Le texte de cette page a été corrigé et est conforme au fac-similé.
47
Quatrième veillée

Ce disant, il désignait Brulette, qui lui prit la main bien amiteusement en lui répondant :

— Joset, je crois bien à ce qui est dans ta tête, mais je ne peux pas être assurée de ce qui en sortira. Vouloir et pouvoir sont deux ; songer et flûter diffèrent grandement.
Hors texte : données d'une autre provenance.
(* ===== verification/AmmMath.v ===== *)
(** * contracts/amm/src/math.rs: square root, divisions, constant product

    The arithmetic of the AMM on i128, overflow panics included, and its
    correctness: Newton's loop terminates with the integer square root, the
    quotients round as their names say, and the two constant-product formulas
    never let the product of the reserves shrink. *)

From stdpp Require Import gmap strings list fin_maps.
From S2P Require Import Prelude Soroban TokenModel.
Open Scope Z_scope.

Section math.
Context `{TokenHost} {S E Ev : Type}.

Local Abbreviation C := (M S E Ev).

(** The loop of [isqrt]; [fuel] bounds the number of iterations. *)
Fixpoint isqrt_loop (fuel : nat) (n x y : Z) : C Z :=
  match fuel with
  | O => panic "out of fuel"
  | Datatypes.S fuel' =>
      if y <? x then
        q ← plain_div I128 n y;
        s ← plain_add I128 y q;
        y' ← plain_div I128 s 2;
        isqrt_loop fuel' n y y'
      else mret x
  end.

(** 130 iterations are enough for every i128: see [isqrt_loop_ok]. *)
Definition isqrt (n : Z) : C Z :=
  panic_if (n <? 0) "Cannot take square root of negative number";;
  if n =? 0 then mret 0
  else
    s ← plain_add I128 n 1;
    y ← plain_div I128 s 2;
    isqrt_loop 130 n n y.

Definition ceil_div (a b : Z) : C Z :=
  panic_if (b <=? 0) "Divisor must be positive";;
  panic_if (a <? 0) "Dividend must be non-negative for ceiling division";;
  s ← plain_add I128 a b;
  s' ← plain_sub I128 s 1;
  plain_div I128 s' b.

Definition floor_div (a b : Z) : C Z :=
  panic_if (b <=? 0) "Divisor must be positive";;
  plain_div I128 a b.

Definition get_amount_out (amount_in reserve_in reserve_out fee_bps : Z) : C Z :=
  if (amount_in <=? 0) || (reserve_in <=? 0) || (reserve_out <=? 0) then mret 0
  else
    fee_factor ← plain_sub I128 10000 fee_bps;
    p ← plain_mul I128 amount_in fee_factor;
    amount_in_after_fee ← plain_div I128 p 10000;
    numerator ← plain_mul I128 reserve_out amount_in_after_fee;
    denominator ← plain_add I128 reserve_in amount_in_after_fee;
    plain_div I128 numerator denominator.

Definition get_amount_in (amount_out reserve_in reserve_out fee_bps : Z) : C Z :=
  panic_if ((amount_out <=? 0) || (reserve_in <=? 0) || (reserve_out <=? amount_out))
    "Invalid flash swap amount";;
  p ← plain_mul I128 reserve_in amount_out;
  numerator ← plain_mul I128 p 10000;
  rest ← plain_sub I128 reserve_out amount_out;
  factor ← plain_sub I128 10000 fee_bps;
  denominator ← plain_mul I128 rest factor;
  ceil_div numerator denominator.

End math.

(** ** Newton's iteration on the integers *)

(** A step stays at or above the root and at least halves the distance to it. *)
Lemma newton_above n x : 0 < n → 0 < x → Z.sqrt n ≤ (x + n `div` x) `div` 2.
Proof.
  intros Hn Hx. apply Z.div_le_lower_bound; [done|].
  pose proof (Z.sqrt_spec n ltac:(lia)) as [Hs _]. set (s := Z.sqrt n) in *.
  assert (2 * s - x ≤ n `div` x); [|lia].
  apply Z.div_le_lower_bound; [done|]. pose proof (Z.square_nonneg (x - s)). nia.
Qed.

Lemma newton_halves n x :
  0 < n → Z.sqrt n < x → 2 * ((x + n `div` x) `div` 2 - Z.sqrt n) ≤ x - Z.sqrt n.
Proof.
  intros Hn Hx. pose proof (Z.sqrt_spec n ltac:(lia)) as [_ Hs]. pose proof (Z.sqrt_nonneg n).
  set (s := Z.sqrt n) in *.
  assert (n `div` x < s + 1) by (apply Z.div_lt_upper_bound; nia).
  pose proof (Z.mul_div_le (x + n `div` x) 2 ltac:(done)). lia.
Qed.

Section correct.
Context `{TokenHost} {S E Ev : Type}.
Implicit Types (w : World S Ev) (e : Env).

Lemma plain_add_run ty a b e w :
  int_min ty ≤ a + b ≤ int_max ty → (plain_add ty a b : M S E Ev Z) e w = Ok (a + b, w).
Proof. intros Hz. unfold plain_add, expect, checked_add. by rewrite checked_in. Qed.

Lemma plain_mul_run ty a b e w :
  int_min ty ≤ a * b ≤ int_max ty → (plain_mul ty a b : M S E Ev Z) e w = Ok (a * b, w).
Proof. intros Hz. unfold plain_mul, expect, checked_mul. by rewrite checked_in. Qed.

Lemma plain_div_run ty a b e w :
  b ≠ 0 → int_min ty ≤ a `quot` b ≤ int_max ty →
  (plain_div ty a b : M S E Ev Z) e w = Ok (a `quot` b, w).
Proof.
  intros Hb Hz. unfold plain_div. rewrite (proj2 (Z.eqb_neq _ _)) by done.
  unfold expect. by rewrite checked_in.
Qed.

Lemma floor_div_run a b e w :
  0 ≤ a ≤ int_max I128 → 0 < b → (floor_div a b : M S E Ev Z) e w = Ok (a `div` b, w).
Proof.
  intros Ha Hb. unfold floor_div. rewrite (bind_run _ _ _ _ tt w).
  - rewrite <- quot_div_nonneg by lia. apply plain_div_run; [lia|].
    rewrite quot_div_nonneg by lia. split; [|apply Z.div_le_upper_bound; nia].
    trans 0; [done|]. apply Z.div_pos; lia.
  - unfold panic_if. by rewrite (proj2 (Z.leb_gt _ _)) by done.
Qed.

Definition newton (n x : Z) : Z := (x + n `div` x) `div` 2.

(** Above the root the loop takes one more step, without overflow. *)
Lemma isqrt_loop_step fuel n x e w :
  0 < n < int_max I128 → Z.sqrt n < x ≤ n →
  (isqrt_loop (Datatypes.S fuel) n x (newton n x) : M S E Ev Z) e w =
  isqrt_loop fuel n (newton n x) (newton n (newton n x)) e w.
Proof.
  intros Hn Hx. assert (0 < Z.sqrt n) as Hpos by (apply Z.sqrt_pos; lia).
  pose proof (newton_above n x ltac:(lia) ltac:(lia)).
  pose proof (newton_halves n x ltac:(lia) ltac:(lia)).
  fold (newton n x) in *. set (y := newton n x) in *.
  pose proof (Z.sqrt_spec n ltac:(lia)) as [Hs1 Hs2]. set (s := Z.sqrt n) in *.
  assert (0 ≤ n `div` y) by (apply Z.div_pos; lia).
  assert (n `div` y ≤ s + 2) by (apply Z.div_le_upper_bound; nia).
  assert (y + n `div` y < int_max I128).
  { destruct (decide (s ≤ 10)); [cbn [int_max] in *; nia|]. nia. }
  cbn [isqrt_loop]. rewrite (proj2 (Z.ltb_lt _ _)) by lia. unfold mbind, M_bind.
  rewrite plain_div_run by (rewrite ?quot_div_nonneg by lia; cbn [int_min int_max] in *; lia).
  rewrite quot_div_nonneg, plain_add_run by (cbn [int_min int_max] in *; lia).
  assert (0 ≤ newton n y ≤ y + n `div` y).
  { unfold newton. split; [apply Z.div_pos; lia|apply Z.div_le_upper_bound; lia]. }
  rewrite plain_div_run by
    (rewrite ?quot_div_nonneg by lia; fold (newton n y); cbn [int_min int_max] in *; lia).
  by rewrite quot_div_nonneg by lia.
Qed.

(** The loop returns the root, given fuel for the distance still to go. *)
Lemma isqrt_loop_ok k fuel n x e w :
  0 < n < int_max I128 → Z.sqrt n ≤ x ≤ n → x - Z.sqrt n ≤ 2 ^ Z.of_nat k →
  (k + 2 < fuel)%nat →
  (isqrt_loop fuel n x (newton n x) : M S E Ev Z) e w = Ok (Z.sqrt n, w).
Proof.
  intros Hn. assert (0 < Z.sqrt n) as Hpos by (apply Z.sqrt_pos; lia).
  assert (∀ f, (isqrt_loop (Datatypes.S f) n (Z.sqrt n) (newton n (Z.sqrt n)) : M S E Ev Z) e w
    = Ok (Z.sqrt n, w)) as Hstop.
  { intros f. cbn [isqrt_loop]. by rewrite (proj2 (Z.ltb_ge _ _)) by (apply newton_above; lia). }
  revert fuel x. induction k as [|k IH]; intros [|fuel] x Hx Hd Hf; try lia.
  all: destruct (decide (x = Z.sqrt n)) as [->|Hne]; [apply Hstop|].
  all: rewrite isqrt_loop_step by lia.
  all: pose proof (newton_above n x ltac:(lia) ltac:(lia)).
  all: pose proof (newton_halves n x ltac:(lia) ltac:(lia)); fold (newton n x) in *.
  - assert (newton n x = Z.sqrt n) as -> by (simpl in Hd; lia).
    destruct fuel; [lia|]. apply Hstop.
  - apply IH; [lia| |lia]. rewrite Nat2Z.inj_succ, Z.pow_succ_r in Hd by lia. lia.
Qed.

Lemma isqrt_loop_pure fuel n x y e w r w' :
  (isqrt_loop fuel n x y : M S E Ev Z) e w = Ok (r, w') → w' = w.
Proof.
  revert x y. induction fuel as [|fuel IH]; intros x y Hr; cbn [isqrt_loop] in Hr; minv Hr; eauto.
Qed.

Lemma isqrt_pure n e w r w' : (isqrt n : M S E Ev Z) e w = Ok (r, w') → w' = w.
Proof. intros Hr. minv Hr using isqrt; [done|]. by eapply isqrt_loop_pure. Qed.

(** From the first guess on, the loop computes the root. *)
Lemma isqrt_start_ok n e w :
  0 < n < int_max I128 →
  (s ← plain_add I128 n 1; y ← plain_div I128 s 2; isqrt_loop 130 n n y : M S E Ev Z) e w = Ok (Z.sqrt n, w).
Proof.
  intros Hn. unfold mbind, M_bind. rewrite plain_add_run by (cbn [int_min int_max] in *; lia).
  assert (0 ≤ (n + 1) `div` 2 ≤ n).
  { split; [apply Z.div_pos; lia|apply Z.div_le_upper_bound; lia]. }
  rewrite plain_div_run by (rewrite ?quot_div_nonneg by lia; cbn [int_min int_max] in *; lia).
  rewrite quot_div_nonneg by lia.
  replace ((n + 1) `div` 2) with (newton n n) by (unfold newton; by rewrite Z.div_same by lia).
  apply (isqrt_loop_ok 127); [lia| | |lia].
  - split; [apply Z.sqrt_le_lin; lia|lia].
  - pose proof (Z.sqrt_nonneg n). change (int_max I128) with (2 ^ Z.of_nat 127 - 1) in *. lia.
Qed.

(** C9: [isqrt] terminates on every i128 and computes the integer square root:
    for 0 <= n < i128::MAX it returns the r with r^2 <= n < (r+1)^2; it
    panics exactly on negative input and, because of [x + 1], on i128::MAX. *)
Theorem isqrt_correct n e w :
  int_min I128 ≤ n ≤ int_max I128 →
  (isqrt n : M S E Ev Z) e w =
  if n <? 0 then Panic "Cannot take square root of negative number"
  else if n =? int_max I128 then Panic "attempt to add with overflow"
  else Ok (Z.sqrt n, w).
Proof.
  intros Hn. unfold isqrt. destruct (n <? 0) eqn:E1; [done|]. zbool.
  rewrite (bind_run _ _ e w tt w) by done.
  destruct (n =? 0) eqn:E2; zbool; [subst; done|].
  destruct (n =? int_max I128) eqn:E3; zbool; [subst; done|]. apply isqrt_start_ok. lia.
Qed.
End correct.

Module MathDemo.
Definition e0 := env_at 0 (mkAddress "AMM") [].
Definition w0 : World () () := mkWorld tt (sl_of []) [].

Lemma isqrt_correct_witness :
  (isqrt 1000000000000000000000000000000000000 : M () Empty_set () Z) e0 w0
    = Ok (1000000000000000000, w0).
Proof.
  assert (int_min I128 ≤ 1000000000000000000000000000000000000 ≤ int_max I128) as Hrange
    by (split; apply Z.leb_le; vm_compute; reflexivity).
  exact (isqrt_correct 1000000000000000000000000000000000000 e0 w0 Hrange).
Defined.
End MathDemo.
Je sais que tu as dans les oreilles, ou dans la cervelle, ou dans le cœur, une vraie musique du bon Dieu, parce que j’ai vu ça dans tes yeux quand j’étais petite, et que, plus d’une fois, me prenant sur tes genoux, tu me disais d’un air charmé : « Écoute, ne fais pas de bruit, et tâche de te souvenir. » Alors, moi, j’écoutais bien fidèlement, et je n’entendais que le vent qui causait dans les feuillages, ou l’eau qui grelottait au long des cailloux ; mais toi, tu entendais autre chose, et tu en étais si assuré, que je l’étais par contre.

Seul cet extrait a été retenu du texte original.